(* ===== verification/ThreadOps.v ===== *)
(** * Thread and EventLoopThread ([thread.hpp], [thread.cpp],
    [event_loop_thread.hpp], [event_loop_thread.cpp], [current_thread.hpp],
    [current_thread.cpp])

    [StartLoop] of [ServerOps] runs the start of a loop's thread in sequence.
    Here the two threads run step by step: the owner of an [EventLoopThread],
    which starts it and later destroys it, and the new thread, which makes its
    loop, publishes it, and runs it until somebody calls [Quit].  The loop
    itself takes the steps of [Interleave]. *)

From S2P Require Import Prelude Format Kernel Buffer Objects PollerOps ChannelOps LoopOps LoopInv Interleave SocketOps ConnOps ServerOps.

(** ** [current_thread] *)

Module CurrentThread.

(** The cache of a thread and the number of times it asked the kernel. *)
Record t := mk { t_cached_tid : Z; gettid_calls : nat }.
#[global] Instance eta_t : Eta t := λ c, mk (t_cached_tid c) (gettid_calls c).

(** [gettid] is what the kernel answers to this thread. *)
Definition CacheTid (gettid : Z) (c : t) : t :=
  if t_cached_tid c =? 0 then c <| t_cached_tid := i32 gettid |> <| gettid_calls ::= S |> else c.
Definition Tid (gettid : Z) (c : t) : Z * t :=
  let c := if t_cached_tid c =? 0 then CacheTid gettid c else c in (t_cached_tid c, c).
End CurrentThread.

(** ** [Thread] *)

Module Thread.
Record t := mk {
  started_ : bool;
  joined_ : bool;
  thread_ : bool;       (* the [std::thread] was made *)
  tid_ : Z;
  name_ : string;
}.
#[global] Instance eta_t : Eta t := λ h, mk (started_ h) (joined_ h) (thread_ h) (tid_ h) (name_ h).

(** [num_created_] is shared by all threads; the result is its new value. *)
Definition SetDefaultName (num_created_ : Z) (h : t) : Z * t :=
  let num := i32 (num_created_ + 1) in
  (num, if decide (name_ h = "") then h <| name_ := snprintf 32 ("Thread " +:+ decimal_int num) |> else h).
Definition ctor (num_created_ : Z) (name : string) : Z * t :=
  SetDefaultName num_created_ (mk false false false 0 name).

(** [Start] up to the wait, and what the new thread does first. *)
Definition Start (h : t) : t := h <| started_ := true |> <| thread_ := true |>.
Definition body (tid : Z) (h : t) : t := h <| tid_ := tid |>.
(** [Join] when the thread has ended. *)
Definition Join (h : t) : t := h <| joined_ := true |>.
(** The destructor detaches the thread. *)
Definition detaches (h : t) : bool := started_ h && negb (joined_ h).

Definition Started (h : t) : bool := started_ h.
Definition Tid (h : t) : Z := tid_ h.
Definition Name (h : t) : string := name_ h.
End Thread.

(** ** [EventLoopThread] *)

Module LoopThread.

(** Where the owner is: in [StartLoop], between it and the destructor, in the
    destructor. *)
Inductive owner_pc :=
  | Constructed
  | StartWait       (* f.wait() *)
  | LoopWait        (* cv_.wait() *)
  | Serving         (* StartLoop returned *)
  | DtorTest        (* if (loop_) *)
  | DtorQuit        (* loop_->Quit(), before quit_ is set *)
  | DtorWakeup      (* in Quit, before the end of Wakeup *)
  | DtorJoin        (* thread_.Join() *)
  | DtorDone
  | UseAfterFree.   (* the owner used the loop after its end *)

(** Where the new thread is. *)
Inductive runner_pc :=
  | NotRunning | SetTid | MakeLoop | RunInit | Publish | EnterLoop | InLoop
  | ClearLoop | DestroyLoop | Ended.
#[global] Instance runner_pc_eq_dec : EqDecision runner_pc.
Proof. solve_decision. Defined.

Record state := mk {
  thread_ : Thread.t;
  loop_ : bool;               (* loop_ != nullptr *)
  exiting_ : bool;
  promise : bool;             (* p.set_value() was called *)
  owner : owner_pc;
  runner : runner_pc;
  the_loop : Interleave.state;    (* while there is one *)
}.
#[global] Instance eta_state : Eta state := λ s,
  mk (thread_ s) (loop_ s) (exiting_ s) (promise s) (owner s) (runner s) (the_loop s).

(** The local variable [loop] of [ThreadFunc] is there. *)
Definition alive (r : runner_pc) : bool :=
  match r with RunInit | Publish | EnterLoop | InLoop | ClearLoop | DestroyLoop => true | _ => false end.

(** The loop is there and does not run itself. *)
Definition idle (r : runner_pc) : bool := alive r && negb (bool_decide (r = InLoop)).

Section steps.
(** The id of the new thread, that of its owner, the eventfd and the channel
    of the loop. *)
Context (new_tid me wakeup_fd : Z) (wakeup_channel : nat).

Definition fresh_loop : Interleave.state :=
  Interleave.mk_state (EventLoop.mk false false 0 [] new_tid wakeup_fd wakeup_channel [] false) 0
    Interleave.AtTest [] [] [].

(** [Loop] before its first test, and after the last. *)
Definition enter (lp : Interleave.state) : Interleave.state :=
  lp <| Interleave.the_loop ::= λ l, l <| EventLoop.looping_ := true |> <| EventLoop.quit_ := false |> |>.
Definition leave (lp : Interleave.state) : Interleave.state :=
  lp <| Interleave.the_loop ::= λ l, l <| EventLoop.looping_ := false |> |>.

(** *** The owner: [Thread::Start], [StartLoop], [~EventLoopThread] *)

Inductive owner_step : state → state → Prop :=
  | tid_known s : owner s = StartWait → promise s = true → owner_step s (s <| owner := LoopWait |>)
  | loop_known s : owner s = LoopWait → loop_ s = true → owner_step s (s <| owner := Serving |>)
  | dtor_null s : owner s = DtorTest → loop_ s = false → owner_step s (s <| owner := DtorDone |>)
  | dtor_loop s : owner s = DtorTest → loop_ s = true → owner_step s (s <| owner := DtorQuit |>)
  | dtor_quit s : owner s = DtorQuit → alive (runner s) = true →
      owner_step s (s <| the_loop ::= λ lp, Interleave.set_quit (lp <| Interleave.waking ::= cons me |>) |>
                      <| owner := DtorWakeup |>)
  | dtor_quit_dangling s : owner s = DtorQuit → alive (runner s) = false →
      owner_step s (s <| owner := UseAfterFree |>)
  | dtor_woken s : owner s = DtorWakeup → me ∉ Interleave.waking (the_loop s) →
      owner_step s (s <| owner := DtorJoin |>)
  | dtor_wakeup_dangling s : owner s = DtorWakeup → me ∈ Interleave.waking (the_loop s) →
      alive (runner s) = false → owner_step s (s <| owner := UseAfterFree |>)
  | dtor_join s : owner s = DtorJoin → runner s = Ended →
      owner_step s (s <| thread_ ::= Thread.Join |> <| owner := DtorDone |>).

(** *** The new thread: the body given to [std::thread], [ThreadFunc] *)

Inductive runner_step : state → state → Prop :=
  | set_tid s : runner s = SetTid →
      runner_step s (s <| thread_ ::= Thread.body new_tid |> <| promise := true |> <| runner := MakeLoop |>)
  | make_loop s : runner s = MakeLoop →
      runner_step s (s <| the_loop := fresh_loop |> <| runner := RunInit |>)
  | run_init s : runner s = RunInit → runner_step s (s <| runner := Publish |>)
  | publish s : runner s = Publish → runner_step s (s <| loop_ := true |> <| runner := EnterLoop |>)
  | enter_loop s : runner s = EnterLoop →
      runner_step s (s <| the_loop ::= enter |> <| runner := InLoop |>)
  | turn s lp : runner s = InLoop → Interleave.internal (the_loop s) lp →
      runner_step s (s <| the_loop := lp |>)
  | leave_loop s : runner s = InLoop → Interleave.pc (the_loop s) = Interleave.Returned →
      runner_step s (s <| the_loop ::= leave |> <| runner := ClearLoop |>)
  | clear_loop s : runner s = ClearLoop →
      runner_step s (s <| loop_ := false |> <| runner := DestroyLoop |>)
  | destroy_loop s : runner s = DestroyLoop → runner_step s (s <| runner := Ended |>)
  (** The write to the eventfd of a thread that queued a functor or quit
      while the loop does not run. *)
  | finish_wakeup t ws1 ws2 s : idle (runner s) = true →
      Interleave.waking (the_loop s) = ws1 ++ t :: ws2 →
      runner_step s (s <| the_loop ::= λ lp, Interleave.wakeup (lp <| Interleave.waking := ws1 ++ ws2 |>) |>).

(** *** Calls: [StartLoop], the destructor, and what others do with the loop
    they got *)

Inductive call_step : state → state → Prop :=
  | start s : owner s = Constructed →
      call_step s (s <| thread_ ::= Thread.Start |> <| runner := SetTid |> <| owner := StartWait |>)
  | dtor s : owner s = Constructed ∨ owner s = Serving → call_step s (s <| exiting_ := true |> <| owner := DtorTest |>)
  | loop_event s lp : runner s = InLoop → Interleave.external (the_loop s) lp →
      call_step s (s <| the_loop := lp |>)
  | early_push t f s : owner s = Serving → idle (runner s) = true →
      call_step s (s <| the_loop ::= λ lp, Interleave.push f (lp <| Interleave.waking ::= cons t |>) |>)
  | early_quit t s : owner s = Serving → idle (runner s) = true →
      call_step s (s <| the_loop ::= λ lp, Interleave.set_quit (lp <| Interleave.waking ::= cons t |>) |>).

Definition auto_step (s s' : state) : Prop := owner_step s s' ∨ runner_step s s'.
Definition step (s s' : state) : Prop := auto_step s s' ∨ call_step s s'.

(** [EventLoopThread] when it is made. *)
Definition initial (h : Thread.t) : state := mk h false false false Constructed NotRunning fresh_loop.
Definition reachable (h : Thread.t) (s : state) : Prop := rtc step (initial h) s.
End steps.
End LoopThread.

========================================

| YOUR INSTRUCTIONS |
Reproduce exactly, and only, the part of the listing above that begins at the line with "<| owner := DtorWakeup" and goes on through the line with "alive (runner s) = false → owner_step".

| EXERCISE ANSWER |
                      <| owner := DtorWakeup |>)
  | dtor_quit_dangling s : owner s = DtorQuit → alive (runner s) = false →
      owner_step s (s <| owner := UseAfterFree |>)
  | dtor_woken s : owner s = DtorWakeup → me ∉ Interleave.waking (the_loop s) →
      owner_step s (s <| owner := DtorJoin |>)
  | dtor_wakeup_dangling s : owner s = DtorWakeup → me ∈ Interleave.waking (the_loop s) →
      alive (runner s) = false → owner_step s (s <| owner := UseAfterFree |>)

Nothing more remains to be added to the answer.